A Comprehensive Analysis of Open-Source Time Series Databases (3)

InfluxDB

  • Simple architecture: For a stand-alone InfluxDB, only a binary needs to be installed and it can be used without any external dependencies. Here are a few negative examples. The bottom layer of OpenTSDB is HBase, so ZooKeeper, HDFS and others must be used together. If you are not familiar with the Hadoop technology stack, it is generally difficult to operate and maintain, which is also one of the most common complaints. KairosDB is slightly better. It depends on Cassandra and ZooKeeper, and H2 can be used for stand-alone testing. In general, a TSDB, which depends on an external distributed database, is a little more complex in architecture than a fully self-contained TSDB. After all, a mature distributed database is itself very complex, which, however, has been completely eliminated in the era of cloud computing.
  • TSM engine: The self-developed TSM storage engine is used in the bottom layer. TSM is also based on the idea of LSM, and provides extremely powerful writing ability and high compaction ratio. A more detailed analysis is made in the following sections.
  • InfluxQL: A SQL-Like query language is provided, which greatly facilitates the use of the database.
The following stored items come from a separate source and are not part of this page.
Lemma now_and_then_patient : patient 2 now_and_then.
Proof.
  intros k. unfold now_and_then. destruct (Nat.even k) eqn:E.
  - exists 1%nat, 1%nat. split; [lia |]. split; [intros i Hi; replace i with 0%nat by lia; by rewrite Nat.add_0_r, E |]. rewrite Nat.add_1_r, Nat.even_succ, <- Nat.negb_even, E. done.
  - exists 0%nat, 1%nat. split; [lia |]. split; [intros i Hi; lia |]. by rewrite Nat.add_0_r, E.
Qed.

Lemma load_ramdisk_compressed_witness : load_ramdisk_compressed now_and_then (λ (_ : unit) input room, (copy_to_zero input room, tt)) 20 2 (Some tt)
  (Some <$> [mk_medium true [9; 9; 1; 2; 3; 4]; mk_medium false [5; 6; 7; 0; 8]]) (Z.of_nat 2) = Some (0, [1; 2; 3; 4; 5; 6; 7]).
Proof.
  apply (load_ramdisk_compressed_correct now_and_then 2 now_and_then_patient (λ (_ : unit) input room, (copy_to_zero input room, tt)) copy_decodes copy_law 20 tt
    (mk_medium true [9; 9; 1; 2; 3; 4]) [mk_medium false [5; 6; 7; 0; 8]] 2 [1; 2; 3; 4; 5; 6; 7]).
  - simpl. repeat split; done || lia.
  - lia.
  - done.
  - split; [repeat constructor; done | by exists [8]].
  - simpl. lia.
Defined.

Definition first_disk : medium := mk_medium true [9; 9; 1; 2; 3; 4].
Definition second_disk : medium := mk_medium true [5; 6; 7].

Lemma load_ramdisk_raw_witness : ∃ r, load_ramdisk_raw now_and_then 20 2 (Some <$> [first_disk; second_disk]) (Z.of_nat 2) (Z.of_nat 6) = Some (r, take 6 (data_from first_disk [second_disk] 2)) ∧
  (r = 0 ↔ (6 <= length (data_from first_disk [second_disk] 2))%nat).
Proof. apply (load_ramdisk_raw_correct now_and_then 2 now_and_then_patient 20 first_disk [second_disk] 2 6); [simpl; repeat split; done || lia | lia | lia | lia]. Defined.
The ultimate goal of database evolution in usability is to provide query languages.
  • Continuous query: With CQ, the database can support auto-rollup and pre-aggregation. For common query operations, CQ can be used to accelerate through pre-compute.
  • TimeSeries index: Tags are indexed for efficient retrievals. Compared with OpenTSDB, KairosDB and others, this function makes InfluxDB more efficient for tag retrieval. OpenTSDB has made a lot of query optimizations on tags retrieval. However, it is restricted by HBase functions and data models, and these optimizations do not work. However, the implementation in the current stable version uses the memory-based index, which is relatively simple in implementation and has the highest query efficiency. However, this also comes with many problems, which are described in detail in the following sections.
  • Plugin support: The database supports custom plug-ins and can be scaled to support a variety of protocols, such as Graphite, collectd, and OpenTSDB.

Basic Concepts

INSERT machine_metric,cluster=Cluster-A,hostname=host-a cpu=10 1501554197019201823
  • Measurement: The concept of a measurement is similar to a metric of OpenTSDB, and it represents the name of the monitoring indicator for the data. For example, the example above is the monitoring of machine indicators, so its Measurement is named machine_metric.
  • Tag: Similar to the concept of tags in OpenTSDB, tags are used to describe the different dimensions of the subject. One or more tags are allowed, and each tag is also composed of a tag key and a tag value.
  • Field: In the logical data model of OpenTSDB, a row of metric data corresponds to a value. In InfluxDB, one row of measurement data can correspond to multiple values, and each value is distinguished by field.
  • Timestamp: A required attribute of time series data. It represents the time point for the data. You can see that the time granularity of InfluxDB can be accurate to nanoseconds.
  • TimeSeries: A combination of Measurement + Tags, which is called TimeSeries in InfluxDB. TimeSeries is the time series. A certain time point can be located based on time, so a certain value can be located using TimeSeries + Field + Timestamp . This is an important concept and is mentioned in subsequent sections.
SELECT * FROM "machine_metric" WHERE time > now() - 1h;  
SELECT * FROM "machine_metric" WHERE "cluster" = "Cluster-A" AND time > now() - 1h;
SELECT * FROM "machine_metric" WHERE "cluster" = "Cluster-A" AND cpu > 5 AND time > now() - 1h;

TSM

  1. Data sharding: Data is divided into different shards according to different time ranges. Time series data writes are generated linearly over time, so the generated shards also increases linearly over time. Writes are usually made in the latest partition, without being hashed to multiple shards. The advantage of sharding is that the physical deletion of retention is very simple. You can simply delete the entire shard. The disadvantage is that the precision of retention is relatively large, which is the whole shard, while the time granularity of retention depends on the time span of the shard. Sharding can be implemented either at the application layer or at the storage engine layer. For example, a column family of RocksDB can be used as a data shard. InfluxDB adopts this model, and the data under the default retention policy forms a shard in a 7-day time span.
  2. TTL: The bottom-layer data engine directly provides the function of automatic data expiration. You can set a time to live for each data entry, and the storage engine automatically deletes the physical data when the time is reached. The advantage of this method is that the precision of retention is very high, reaching the second-level and row-level of retention. The disadvantage is that the physical deletion occurs at the time of compaction on the implementation of LSM, which is less timely. RocksDB, HBase, Cassandra and Alibaba Cloud Table Store all provide TTL functions.
  1. Write Ahead Log (WAL): Data is written to WAL first, and then flows into the memory-index and the cache. Data written to WAL is flushed to the disk synchronously to ensure data persistence. The data in the cache is asynchronously flushed into the TSM file. If the process crashes before the data in the cache is persisted to the TSM File, the data in the WAL is used to restore the data in the cache, this behavior is similar to that of LSM.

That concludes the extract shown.